(Saved entries)

# # # # # # #

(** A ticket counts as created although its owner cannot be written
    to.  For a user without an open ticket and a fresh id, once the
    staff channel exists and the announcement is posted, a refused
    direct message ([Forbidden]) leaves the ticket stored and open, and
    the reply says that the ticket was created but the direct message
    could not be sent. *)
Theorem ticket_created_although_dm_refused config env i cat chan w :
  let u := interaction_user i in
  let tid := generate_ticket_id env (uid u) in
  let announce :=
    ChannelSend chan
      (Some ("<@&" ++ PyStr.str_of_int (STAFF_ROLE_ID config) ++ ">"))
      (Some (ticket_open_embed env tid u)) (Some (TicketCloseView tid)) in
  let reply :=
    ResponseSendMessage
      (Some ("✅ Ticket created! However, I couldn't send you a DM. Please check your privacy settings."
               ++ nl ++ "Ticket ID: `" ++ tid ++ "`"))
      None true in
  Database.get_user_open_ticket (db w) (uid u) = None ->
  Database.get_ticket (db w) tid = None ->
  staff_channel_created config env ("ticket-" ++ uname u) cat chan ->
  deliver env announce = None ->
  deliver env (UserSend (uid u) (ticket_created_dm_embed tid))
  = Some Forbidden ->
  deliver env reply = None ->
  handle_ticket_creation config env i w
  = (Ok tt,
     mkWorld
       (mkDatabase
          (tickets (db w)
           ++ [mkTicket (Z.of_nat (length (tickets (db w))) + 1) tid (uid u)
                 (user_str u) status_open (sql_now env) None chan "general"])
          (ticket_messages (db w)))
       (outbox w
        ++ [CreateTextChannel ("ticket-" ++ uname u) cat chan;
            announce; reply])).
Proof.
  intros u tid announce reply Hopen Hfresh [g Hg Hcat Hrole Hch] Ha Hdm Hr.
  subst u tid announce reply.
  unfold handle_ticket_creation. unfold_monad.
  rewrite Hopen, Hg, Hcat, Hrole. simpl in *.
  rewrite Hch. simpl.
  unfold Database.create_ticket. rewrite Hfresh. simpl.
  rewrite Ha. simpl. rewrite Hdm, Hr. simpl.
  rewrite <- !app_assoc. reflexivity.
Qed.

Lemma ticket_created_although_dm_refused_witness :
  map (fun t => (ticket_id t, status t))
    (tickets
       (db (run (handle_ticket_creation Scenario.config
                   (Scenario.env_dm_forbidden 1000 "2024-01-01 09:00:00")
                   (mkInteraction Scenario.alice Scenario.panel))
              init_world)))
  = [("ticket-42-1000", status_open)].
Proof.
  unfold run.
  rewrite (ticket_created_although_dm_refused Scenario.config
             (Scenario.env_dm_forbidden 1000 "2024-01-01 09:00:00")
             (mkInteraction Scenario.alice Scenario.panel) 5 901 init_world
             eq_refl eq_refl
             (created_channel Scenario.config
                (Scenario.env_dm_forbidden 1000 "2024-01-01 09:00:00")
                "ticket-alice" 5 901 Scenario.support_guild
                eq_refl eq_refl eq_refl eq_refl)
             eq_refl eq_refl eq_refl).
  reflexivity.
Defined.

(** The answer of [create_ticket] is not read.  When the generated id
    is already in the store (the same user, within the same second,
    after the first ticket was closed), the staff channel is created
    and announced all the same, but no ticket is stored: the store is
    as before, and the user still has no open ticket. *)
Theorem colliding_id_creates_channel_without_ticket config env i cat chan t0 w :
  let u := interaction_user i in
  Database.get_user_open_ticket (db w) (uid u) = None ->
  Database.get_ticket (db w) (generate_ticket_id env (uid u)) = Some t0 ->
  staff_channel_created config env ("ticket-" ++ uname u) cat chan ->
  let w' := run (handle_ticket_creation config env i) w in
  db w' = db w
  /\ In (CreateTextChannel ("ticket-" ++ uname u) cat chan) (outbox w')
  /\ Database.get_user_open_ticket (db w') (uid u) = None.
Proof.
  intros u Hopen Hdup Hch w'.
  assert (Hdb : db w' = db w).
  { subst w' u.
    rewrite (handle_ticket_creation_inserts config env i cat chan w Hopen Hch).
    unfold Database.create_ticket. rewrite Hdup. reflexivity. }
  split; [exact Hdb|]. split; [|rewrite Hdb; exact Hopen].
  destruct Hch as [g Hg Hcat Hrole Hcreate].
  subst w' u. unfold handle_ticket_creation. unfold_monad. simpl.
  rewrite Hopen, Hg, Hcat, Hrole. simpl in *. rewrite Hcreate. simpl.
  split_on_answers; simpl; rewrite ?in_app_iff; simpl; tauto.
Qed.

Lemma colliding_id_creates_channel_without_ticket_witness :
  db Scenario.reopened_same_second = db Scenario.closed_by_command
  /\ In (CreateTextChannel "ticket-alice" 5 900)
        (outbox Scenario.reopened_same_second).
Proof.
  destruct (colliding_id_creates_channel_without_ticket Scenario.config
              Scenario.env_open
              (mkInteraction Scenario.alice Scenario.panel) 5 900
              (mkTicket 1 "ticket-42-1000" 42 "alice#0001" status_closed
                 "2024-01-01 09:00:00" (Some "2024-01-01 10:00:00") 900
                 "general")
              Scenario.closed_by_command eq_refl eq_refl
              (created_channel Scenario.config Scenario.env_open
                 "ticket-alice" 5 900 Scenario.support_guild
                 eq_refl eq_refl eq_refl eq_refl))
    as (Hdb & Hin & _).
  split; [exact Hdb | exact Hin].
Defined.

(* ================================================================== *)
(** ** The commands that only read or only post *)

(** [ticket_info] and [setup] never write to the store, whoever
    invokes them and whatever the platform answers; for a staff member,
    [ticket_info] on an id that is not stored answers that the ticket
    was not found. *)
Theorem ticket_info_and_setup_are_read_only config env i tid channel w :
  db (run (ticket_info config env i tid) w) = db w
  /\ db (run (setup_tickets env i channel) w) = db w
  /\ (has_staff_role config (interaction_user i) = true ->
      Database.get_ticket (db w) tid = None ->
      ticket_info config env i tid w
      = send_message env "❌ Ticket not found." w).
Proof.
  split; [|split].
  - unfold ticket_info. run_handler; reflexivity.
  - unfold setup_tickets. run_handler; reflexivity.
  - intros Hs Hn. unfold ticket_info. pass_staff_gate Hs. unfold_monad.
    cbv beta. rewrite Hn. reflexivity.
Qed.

# # # # # # #

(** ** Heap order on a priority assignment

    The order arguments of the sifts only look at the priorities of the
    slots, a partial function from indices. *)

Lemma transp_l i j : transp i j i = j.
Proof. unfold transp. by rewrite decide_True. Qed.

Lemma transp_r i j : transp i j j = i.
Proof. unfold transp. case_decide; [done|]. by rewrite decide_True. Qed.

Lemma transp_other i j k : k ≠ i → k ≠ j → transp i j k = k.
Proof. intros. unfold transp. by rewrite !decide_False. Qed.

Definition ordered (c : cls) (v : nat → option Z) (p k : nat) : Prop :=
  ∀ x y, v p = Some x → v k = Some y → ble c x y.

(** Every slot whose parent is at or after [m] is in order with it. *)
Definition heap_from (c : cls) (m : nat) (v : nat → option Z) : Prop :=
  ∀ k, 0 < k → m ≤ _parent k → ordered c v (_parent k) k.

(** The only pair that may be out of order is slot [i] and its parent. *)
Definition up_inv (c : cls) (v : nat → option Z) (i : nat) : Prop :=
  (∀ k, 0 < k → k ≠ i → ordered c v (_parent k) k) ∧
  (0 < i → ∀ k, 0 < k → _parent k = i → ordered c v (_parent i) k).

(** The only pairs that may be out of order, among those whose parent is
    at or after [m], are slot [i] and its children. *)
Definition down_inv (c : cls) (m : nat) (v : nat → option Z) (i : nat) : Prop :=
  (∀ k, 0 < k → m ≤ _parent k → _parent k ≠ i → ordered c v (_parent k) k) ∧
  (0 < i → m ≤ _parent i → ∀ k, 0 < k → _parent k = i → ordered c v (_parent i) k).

# # # # # # #

Only one stretch of the data above is needed. Restate it word for word, from the line containing "Definition down_inv (c" through the line containing "(0 < i → m ≤ _parent", both ends included.

Definition down_inv (c : cls) (m : nat) (v : nat → option Z) (i : nat) : Prop :=
  (∀ k, 0 < k → m ≤ _parent k → _parent k ≠ i → ordered c v (_parent k) k) ∧
  (0 < i → m ≤ _parent i → ∀ k, 0 < k → _parent k = i → ordered c v (_parent i) k).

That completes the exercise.